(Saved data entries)
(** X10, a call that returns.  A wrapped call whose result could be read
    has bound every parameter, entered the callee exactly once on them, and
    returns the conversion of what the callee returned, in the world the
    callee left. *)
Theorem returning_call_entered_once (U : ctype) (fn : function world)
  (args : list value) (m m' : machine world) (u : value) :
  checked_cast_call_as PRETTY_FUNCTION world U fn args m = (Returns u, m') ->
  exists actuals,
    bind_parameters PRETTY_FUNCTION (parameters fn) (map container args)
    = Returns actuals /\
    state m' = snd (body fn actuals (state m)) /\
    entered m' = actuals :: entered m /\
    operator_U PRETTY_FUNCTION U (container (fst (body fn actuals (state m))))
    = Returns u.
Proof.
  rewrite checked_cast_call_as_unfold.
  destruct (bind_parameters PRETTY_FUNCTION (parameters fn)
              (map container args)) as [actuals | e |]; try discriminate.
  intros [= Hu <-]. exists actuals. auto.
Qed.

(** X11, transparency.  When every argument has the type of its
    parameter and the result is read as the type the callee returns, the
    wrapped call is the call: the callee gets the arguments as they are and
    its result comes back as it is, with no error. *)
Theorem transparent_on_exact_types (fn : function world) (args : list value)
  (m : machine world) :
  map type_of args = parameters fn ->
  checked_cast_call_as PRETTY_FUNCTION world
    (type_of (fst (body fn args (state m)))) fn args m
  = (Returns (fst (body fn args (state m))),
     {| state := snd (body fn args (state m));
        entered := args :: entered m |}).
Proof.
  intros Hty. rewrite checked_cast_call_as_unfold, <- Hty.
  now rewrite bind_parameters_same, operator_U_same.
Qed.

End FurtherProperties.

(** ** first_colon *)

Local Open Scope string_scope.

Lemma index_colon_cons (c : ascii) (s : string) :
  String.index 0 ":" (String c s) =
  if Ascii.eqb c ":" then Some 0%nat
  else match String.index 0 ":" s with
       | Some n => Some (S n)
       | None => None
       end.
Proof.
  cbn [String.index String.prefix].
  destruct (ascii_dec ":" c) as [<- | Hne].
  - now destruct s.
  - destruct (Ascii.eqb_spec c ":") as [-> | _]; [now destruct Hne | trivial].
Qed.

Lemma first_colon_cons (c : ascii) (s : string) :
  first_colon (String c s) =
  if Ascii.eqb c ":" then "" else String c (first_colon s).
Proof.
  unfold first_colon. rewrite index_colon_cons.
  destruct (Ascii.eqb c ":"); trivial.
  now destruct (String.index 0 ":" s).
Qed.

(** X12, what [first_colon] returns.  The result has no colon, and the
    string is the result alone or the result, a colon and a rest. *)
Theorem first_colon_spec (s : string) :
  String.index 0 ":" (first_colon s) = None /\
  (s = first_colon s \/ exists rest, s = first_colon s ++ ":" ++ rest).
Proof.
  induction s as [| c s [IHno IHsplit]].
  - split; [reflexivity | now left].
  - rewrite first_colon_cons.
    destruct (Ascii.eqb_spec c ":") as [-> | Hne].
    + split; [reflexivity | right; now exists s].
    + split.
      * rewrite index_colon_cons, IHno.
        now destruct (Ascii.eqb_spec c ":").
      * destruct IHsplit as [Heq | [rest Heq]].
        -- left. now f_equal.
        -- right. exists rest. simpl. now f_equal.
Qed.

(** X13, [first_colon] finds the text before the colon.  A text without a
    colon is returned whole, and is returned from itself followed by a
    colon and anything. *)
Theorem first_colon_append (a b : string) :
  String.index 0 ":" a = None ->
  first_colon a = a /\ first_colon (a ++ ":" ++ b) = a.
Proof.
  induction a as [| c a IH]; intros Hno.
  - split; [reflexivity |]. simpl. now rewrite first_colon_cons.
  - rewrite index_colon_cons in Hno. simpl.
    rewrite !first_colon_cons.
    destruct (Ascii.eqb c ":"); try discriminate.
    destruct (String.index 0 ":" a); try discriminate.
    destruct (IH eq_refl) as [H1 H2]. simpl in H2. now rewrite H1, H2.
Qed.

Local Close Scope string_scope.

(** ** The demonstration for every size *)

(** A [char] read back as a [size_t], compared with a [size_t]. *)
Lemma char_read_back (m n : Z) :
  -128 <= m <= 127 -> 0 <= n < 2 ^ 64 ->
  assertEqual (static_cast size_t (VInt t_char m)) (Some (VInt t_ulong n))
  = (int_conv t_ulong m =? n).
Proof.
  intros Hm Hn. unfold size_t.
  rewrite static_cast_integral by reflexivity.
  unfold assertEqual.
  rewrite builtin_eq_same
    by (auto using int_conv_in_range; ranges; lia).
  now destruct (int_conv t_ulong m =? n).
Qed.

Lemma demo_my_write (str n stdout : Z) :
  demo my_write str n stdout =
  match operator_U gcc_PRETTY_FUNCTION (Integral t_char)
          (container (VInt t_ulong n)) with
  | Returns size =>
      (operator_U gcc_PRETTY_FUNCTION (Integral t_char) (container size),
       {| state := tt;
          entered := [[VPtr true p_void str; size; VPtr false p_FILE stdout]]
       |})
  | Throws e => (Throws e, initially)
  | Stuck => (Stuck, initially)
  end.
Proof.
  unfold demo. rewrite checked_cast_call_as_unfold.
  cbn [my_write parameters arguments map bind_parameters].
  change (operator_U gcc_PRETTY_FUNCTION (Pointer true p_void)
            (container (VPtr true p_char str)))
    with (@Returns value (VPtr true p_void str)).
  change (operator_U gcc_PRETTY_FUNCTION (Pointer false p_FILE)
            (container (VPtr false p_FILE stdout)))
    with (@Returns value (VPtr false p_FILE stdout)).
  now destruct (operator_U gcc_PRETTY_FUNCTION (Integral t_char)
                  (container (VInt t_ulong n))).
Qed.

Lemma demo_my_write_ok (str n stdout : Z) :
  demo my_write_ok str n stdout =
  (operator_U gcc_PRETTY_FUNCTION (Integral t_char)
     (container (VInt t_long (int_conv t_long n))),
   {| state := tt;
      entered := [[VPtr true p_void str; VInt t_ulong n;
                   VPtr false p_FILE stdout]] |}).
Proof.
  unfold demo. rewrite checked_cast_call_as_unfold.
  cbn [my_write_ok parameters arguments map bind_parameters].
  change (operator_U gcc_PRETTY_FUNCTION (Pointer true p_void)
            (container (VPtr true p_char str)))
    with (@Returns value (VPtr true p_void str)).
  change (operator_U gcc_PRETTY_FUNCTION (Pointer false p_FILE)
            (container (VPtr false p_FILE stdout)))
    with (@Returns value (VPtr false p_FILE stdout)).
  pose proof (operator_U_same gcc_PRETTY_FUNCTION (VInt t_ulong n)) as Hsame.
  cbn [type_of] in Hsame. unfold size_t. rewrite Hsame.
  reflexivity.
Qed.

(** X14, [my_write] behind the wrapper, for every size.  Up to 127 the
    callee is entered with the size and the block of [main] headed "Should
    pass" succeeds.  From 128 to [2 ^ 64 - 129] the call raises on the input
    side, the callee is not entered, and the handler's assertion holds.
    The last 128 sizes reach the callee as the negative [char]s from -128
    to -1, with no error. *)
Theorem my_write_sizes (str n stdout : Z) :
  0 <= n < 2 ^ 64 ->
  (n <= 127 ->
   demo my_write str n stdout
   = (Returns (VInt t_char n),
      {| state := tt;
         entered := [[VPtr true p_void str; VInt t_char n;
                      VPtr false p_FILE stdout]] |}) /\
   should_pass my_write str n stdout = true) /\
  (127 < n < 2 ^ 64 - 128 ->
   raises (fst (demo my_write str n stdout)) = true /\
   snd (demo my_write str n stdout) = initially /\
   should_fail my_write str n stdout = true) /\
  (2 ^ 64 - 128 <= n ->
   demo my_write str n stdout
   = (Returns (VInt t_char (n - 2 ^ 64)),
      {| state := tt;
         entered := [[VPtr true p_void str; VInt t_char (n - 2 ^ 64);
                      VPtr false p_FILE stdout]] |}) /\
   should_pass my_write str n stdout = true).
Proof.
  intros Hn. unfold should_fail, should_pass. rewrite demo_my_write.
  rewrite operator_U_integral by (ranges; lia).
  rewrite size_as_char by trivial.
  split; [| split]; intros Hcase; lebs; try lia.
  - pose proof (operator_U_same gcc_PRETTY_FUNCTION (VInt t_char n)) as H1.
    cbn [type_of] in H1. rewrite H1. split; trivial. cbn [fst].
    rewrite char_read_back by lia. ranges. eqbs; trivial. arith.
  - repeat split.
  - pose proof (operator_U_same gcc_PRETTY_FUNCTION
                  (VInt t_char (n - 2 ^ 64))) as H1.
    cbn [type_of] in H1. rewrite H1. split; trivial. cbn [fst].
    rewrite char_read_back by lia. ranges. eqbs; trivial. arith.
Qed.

*Task goal*
Across all the entries above, how many lines hold the word "Theorem"? Answer with the number only.

*Task solution*
5